Pull every line containing the word "store" from the records.

---- MATERIAL PROVIDED

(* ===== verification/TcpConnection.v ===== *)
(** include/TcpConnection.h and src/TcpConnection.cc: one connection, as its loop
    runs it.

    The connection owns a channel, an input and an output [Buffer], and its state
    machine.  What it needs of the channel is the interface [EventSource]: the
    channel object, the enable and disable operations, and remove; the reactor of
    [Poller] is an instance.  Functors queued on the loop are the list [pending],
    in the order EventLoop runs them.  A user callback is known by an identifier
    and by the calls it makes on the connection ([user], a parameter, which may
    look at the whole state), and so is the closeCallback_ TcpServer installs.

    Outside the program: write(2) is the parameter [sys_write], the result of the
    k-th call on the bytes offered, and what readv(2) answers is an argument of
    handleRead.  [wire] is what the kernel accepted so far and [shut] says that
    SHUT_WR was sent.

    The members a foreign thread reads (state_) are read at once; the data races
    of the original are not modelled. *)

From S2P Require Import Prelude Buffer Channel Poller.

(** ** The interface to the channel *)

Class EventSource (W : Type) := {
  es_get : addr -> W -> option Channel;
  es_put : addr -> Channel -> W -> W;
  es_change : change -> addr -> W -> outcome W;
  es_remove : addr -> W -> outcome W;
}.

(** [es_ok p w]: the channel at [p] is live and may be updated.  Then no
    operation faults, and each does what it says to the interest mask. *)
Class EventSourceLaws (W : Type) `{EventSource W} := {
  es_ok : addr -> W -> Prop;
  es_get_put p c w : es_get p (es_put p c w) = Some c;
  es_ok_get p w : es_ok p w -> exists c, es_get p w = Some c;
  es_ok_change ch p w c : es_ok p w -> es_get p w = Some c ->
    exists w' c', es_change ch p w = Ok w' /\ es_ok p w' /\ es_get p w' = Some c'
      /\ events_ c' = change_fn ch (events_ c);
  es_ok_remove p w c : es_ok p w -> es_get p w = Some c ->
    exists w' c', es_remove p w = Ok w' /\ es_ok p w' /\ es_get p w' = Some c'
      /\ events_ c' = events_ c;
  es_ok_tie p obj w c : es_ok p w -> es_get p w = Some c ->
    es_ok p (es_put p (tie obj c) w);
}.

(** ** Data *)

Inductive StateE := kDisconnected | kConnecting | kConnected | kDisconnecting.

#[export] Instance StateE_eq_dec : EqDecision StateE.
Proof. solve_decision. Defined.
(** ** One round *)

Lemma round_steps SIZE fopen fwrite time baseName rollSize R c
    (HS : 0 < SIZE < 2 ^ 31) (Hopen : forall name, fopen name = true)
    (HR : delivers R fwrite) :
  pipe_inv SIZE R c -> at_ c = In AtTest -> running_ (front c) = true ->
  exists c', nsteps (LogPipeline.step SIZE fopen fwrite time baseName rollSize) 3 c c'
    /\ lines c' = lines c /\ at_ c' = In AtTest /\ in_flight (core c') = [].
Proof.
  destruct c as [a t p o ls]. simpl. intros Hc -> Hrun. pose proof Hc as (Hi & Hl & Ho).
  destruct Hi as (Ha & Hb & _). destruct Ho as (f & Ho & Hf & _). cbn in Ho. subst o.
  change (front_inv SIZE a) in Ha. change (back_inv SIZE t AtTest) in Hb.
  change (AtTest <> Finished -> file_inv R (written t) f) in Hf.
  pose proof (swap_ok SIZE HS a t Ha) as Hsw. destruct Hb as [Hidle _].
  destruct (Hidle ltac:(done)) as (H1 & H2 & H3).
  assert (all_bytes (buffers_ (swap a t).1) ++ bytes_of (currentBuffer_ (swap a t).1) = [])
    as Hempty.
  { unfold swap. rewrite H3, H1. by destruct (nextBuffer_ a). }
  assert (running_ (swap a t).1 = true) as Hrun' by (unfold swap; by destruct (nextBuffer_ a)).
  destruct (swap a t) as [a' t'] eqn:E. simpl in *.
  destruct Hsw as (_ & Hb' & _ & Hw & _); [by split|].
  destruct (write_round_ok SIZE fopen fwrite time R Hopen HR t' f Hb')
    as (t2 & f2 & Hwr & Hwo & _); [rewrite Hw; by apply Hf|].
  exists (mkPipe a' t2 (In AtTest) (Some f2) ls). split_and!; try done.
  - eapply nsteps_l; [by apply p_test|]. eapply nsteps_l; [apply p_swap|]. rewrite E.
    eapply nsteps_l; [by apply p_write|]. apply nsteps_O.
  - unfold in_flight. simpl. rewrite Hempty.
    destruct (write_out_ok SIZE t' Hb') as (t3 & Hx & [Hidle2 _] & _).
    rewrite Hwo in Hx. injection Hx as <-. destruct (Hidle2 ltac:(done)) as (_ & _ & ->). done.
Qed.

--------
---- MATERIAL PROVIDED

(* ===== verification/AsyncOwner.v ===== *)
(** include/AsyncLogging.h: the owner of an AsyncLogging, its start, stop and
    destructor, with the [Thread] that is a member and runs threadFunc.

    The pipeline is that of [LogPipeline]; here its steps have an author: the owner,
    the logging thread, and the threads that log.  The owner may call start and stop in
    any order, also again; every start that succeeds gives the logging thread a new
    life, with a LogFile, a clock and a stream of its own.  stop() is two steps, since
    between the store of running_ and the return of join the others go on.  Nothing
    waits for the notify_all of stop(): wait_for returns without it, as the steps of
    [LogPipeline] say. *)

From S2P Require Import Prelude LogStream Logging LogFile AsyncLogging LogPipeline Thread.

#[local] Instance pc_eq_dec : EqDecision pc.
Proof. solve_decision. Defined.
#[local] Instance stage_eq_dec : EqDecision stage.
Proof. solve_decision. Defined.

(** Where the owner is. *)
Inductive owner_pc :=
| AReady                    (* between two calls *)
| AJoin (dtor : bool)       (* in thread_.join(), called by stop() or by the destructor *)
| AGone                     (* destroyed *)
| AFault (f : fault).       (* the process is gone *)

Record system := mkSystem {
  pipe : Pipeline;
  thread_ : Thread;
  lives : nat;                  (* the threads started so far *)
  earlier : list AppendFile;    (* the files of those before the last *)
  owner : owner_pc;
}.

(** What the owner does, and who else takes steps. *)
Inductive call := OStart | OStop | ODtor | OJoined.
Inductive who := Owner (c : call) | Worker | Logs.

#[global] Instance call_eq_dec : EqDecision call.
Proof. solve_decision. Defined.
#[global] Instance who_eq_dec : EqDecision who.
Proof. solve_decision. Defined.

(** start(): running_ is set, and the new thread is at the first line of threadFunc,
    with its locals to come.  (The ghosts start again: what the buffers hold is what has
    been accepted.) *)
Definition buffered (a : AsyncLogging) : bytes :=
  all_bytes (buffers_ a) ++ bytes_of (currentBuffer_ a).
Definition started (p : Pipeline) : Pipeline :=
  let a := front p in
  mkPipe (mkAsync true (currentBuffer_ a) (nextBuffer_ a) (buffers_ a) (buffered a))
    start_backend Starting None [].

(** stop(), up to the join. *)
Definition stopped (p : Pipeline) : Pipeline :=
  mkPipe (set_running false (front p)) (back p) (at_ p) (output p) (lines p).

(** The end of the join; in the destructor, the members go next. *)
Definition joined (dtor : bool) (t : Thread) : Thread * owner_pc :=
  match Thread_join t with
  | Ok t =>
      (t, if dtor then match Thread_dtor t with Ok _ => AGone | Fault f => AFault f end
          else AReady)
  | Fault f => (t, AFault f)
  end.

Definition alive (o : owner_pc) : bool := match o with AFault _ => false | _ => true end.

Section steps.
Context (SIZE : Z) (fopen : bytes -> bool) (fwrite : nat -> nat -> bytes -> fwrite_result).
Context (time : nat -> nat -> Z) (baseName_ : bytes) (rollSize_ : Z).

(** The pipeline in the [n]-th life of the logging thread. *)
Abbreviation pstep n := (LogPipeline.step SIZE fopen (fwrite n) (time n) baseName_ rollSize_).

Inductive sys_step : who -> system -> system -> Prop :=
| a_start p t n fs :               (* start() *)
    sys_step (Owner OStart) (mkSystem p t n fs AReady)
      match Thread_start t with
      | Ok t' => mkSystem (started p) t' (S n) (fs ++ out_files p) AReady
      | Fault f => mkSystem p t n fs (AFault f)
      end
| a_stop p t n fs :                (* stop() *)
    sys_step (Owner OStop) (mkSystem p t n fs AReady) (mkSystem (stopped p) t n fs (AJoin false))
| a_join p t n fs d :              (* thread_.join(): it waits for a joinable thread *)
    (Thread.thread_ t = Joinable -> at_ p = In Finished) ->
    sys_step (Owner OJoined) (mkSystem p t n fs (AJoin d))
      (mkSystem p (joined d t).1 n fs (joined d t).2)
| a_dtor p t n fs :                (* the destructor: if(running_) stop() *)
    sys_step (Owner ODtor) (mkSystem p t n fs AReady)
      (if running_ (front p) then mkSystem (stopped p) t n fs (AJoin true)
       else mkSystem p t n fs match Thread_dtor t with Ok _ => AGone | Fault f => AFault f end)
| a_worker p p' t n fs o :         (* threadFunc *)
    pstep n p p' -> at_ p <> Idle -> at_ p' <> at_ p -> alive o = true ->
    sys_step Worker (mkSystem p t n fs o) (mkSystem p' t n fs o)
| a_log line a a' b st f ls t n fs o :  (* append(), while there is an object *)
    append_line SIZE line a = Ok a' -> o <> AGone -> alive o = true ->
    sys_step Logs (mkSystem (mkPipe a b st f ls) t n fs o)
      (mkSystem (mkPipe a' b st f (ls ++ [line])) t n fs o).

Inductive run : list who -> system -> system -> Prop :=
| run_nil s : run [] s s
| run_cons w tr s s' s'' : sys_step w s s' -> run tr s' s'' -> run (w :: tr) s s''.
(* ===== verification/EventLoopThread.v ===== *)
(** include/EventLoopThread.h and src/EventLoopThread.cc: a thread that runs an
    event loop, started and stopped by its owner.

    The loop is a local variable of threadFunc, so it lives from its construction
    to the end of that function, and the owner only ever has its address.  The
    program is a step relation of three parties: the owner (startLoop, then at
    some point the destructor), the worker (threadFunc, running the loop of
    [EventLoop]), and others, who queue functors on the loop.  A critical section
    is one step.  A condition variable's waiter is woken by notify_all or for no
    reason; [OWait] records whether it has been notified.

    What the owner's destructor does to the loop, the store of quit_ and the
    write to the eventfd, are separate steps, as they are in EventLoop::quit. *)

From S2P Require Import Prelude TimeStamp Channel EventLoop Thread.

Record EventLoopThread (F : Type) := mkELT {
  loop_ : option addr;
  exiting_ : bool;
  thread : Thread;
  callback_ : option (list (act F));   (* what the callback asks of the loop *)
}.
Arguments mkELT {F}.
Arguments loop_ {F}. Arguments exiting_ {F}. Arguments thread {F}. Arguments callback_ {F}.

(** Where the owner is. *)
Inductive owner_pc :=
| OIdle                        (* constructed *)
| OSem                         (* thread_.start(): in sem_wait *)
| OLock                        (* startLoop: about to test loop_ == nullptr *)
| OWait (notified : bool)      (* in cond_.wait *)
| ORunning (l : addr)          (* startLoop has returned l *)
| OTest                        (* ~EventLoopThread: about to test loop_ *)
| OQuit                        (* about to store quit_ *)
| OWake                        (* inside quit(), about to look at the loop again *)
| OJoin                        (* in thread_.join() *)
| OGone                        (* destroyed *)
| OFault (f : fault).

--------

#### RESPONSE AREA
    between the store of running_ and the return of join the others go on.  Nothing
    What the owner's destructor does to the loop, the store of quit_ and the
| OQuit                        (* about to store quit_ *)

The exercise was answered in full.